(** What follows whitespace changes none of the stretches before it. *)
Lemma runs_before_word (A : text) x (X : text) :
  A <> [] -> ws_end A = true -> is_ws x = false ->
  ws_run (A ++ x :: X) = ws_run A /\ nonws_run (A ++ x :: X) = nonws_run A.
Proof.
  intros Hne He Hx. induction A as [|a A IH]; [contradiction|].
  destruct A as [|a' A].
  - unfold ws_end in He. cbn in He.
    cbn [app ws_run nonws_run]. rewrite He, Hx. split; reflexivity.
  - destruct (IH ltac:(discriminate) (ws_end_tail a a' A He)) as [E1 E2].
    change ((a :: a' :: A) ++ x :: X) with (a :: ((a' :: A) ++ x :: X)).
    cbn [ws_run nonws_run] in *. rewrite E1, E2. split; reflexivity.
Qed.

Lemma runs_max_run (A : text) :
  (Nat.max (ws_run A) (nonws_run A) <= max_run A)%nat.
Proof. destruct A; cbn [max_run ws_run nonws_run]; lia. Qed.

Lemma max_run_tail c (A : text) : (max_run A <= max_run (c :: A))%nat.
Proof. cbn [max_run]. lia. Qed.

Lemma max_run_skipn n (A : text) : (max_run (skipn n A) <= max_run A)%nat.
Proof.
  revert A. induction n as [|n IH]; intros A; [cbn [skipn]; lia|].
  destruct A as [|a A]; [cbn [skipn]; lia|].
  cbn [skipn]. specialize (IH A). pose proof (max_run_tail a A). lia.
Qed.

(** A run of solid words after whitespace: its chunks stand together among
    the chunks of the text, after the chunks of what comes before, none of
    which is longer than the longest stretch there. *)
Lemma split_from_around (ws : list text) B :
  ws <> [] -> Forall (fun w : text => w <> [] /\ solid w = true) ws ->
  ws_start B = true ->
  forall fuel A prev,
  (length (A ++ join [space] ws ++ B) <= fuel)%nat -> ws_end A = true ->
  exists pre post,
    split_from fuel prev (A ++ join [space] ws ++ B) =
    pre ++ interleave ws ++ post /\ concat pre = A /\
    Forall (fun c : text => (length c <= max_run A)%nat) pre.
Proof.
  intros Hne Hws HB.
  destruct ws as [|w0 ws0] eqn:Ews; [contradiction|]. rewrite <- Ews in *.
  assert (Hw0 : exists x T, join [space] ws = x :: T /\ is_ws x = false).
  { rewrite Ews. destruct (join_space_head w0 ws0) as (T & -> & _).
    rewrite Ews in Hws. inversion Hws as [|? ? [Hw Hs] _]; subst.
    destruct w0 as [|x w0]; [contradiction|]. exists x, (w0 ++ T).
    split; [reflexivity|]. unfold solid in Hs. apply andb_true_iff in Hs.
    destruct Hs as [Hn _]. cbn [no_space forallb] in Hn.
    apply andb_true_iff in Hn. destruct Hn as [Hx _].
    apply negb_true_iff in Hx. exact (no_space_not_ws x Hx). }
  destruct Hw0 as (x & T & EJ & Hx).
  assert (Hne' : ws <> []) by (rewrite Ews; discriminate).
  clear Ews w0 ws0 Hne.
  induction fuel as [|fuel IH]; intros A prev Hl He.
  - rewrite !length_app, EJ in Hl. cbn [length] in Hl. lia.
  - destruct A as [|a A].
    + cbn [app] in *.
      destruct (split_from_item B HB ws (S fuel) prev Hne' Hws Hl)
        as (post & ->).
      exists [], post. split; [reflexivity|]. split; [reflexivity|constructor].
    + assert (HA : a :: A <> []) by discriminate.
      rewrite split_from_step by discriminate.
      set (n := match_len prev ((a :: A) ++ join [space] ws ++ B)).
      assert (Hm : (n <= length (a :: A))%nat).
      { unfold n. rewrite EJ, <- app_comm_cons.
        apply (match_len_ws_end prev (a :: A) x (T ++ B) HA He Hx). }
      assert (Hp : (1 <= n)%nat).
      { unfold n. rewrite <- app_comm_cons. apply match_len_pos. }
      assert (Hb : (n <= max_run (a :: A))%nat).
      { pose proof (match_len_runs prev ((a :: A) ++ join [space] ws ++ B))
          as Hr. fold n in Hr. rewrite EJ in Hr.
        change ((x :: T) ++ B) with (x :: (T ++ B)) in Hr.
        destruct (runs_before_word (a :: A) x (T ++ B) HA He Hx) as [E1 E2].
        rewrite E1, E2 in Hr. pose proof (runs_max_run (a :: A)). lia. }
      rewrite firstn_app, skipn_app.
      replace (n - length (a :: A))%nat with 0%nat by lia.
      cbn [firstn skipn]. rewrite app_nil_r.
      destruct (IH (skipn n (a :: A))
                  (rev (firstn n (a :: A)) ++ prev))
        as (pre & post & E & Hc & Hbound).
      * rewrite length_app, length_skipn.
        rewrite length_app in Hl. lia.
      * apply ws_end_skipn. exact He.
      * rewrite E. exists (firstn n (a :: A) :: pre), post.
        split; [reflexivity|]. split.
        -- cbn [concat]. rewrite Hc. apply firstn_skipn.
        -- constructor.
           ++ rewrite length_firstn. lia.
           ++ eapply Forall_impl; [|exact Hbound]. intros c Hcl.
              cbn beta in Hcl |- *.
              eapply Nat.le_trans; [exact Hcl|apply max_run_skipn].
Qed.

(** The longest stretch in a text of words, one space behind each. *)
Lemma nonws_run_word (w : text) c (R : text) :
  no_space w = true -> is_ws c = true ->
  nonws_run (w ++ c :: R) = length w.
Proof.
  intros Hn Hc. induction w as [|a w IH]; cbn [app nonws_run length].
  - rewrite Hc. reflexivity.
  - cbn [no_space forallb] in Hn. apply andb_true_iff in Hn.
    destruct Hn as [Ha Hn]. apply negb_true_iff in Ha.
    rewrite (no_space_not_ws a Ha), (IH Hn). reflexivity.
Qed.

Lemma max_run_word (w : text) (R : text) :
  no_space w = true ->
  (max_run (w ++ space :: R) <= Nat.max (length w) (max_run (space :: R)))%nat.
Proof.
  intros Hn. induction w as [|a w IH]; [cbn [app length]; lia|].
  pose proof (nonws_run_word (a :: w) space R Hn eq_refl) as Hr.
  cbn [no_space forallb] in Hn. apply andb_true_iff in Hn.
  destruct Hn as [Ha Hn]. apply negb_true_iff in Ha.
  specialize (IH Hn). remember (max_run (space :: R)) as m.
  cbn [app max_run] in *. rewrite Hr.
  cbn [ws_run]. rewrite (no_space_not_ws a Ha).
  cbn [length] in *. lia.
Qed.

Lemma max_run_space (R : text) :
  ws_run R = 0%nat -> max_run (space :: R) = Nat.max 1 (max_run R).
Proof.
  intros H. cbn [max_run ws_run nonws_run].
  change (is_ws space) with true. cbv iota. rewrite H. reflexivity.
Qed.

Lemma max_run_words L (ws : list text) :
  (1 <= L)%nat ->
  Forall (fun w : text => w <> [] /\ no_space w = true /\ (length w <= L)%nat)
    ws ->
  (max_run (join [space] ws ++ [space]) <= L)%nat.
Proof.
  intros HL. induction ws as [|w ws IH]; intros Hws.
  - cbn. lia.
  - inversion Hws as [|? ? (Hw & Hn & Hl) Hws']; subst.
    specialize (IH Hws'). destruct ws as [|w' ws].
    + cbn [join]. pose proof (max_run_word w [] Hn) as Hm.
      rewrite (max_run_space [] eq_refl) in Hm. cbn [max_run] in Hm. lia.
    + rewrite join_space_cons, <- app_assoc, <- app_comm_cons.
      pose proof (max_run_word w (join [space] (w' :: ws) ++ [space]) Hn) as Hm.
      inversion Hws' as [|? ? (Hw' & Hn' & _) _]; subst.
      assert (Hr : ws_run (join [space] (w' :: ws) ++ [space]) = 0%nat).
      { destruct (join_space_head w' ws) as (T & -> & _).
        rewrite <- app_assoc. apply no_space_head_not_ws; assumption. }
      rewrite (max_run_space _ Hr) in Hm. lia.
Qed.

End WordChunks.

**Required work**
Exactly as written, please transcribe the lines from the start of the records above to the line that holds "Lemma split_from_around (ws", both ends included.

**Output**
(** What follows whitespace changes none of the stretches before it. *)
Lemma runs_before_word (A : text) x (X : text) :
  A <> [] -> ws_end A = true -> is_ws x = false ->
  ws_run (A ++ x :: X) = ws_run A /\ nonws_run (A ++ x :: X) = nonws_run A.
Proof.
  intros Hne He Hx. induction A as [|a A IH]; [contradiction|].
  destruct A as [|a' A].
  - unfold ws_end in He. cbn in He.
    cbn [app ws_run nonws_run]. rewrite He, Hx. split; reflexivity.
  - destruct (IH ltac:(discriminate) (ws_end_tail a a' A He)) as [E1 E2].
    change ((a :: a' :: A) ++ x :: X) with (a :: ((a' :: A) ++ x :: X)).
    cbn [ws_run nonws_run] in *. rewrite E1, E2. split; reflexivity.
Qed.

Lemma runs_max_run (A : text) :
  (Nat.max (ws_run A) (nonws_run A) <= max_run A)%nat.
Proof. destruct A; cbn [max_run ws_run nonws_run]; lia. Qed.

Lemma max_run_tail c (A : text) : (max_run A <= max_run (c :: A))%nat.
Proof. cbn [max_run]. lia. Qed.

Lemma max_run_skipn n (A : text) : (max_run (skipn n A) <= max_run A)%nat.
Proof.
  revert A. induction n as [|n IH]; intros A; [cbn [skipn]; lia|].
  destruct A as [|a A]; [cbn [skipn]; lia|].
  cbn [skipn]. specialize (IH A). pose proof (max_run_tail a A). lia.
Qed.

(** A run of solid words after whitespace: its chunks stand together among
    the chunks of the text, after the chunks of what comes before, none of
    which is longer than the longest stretch there. *)
Lemma split_from_around (ws : list text) B :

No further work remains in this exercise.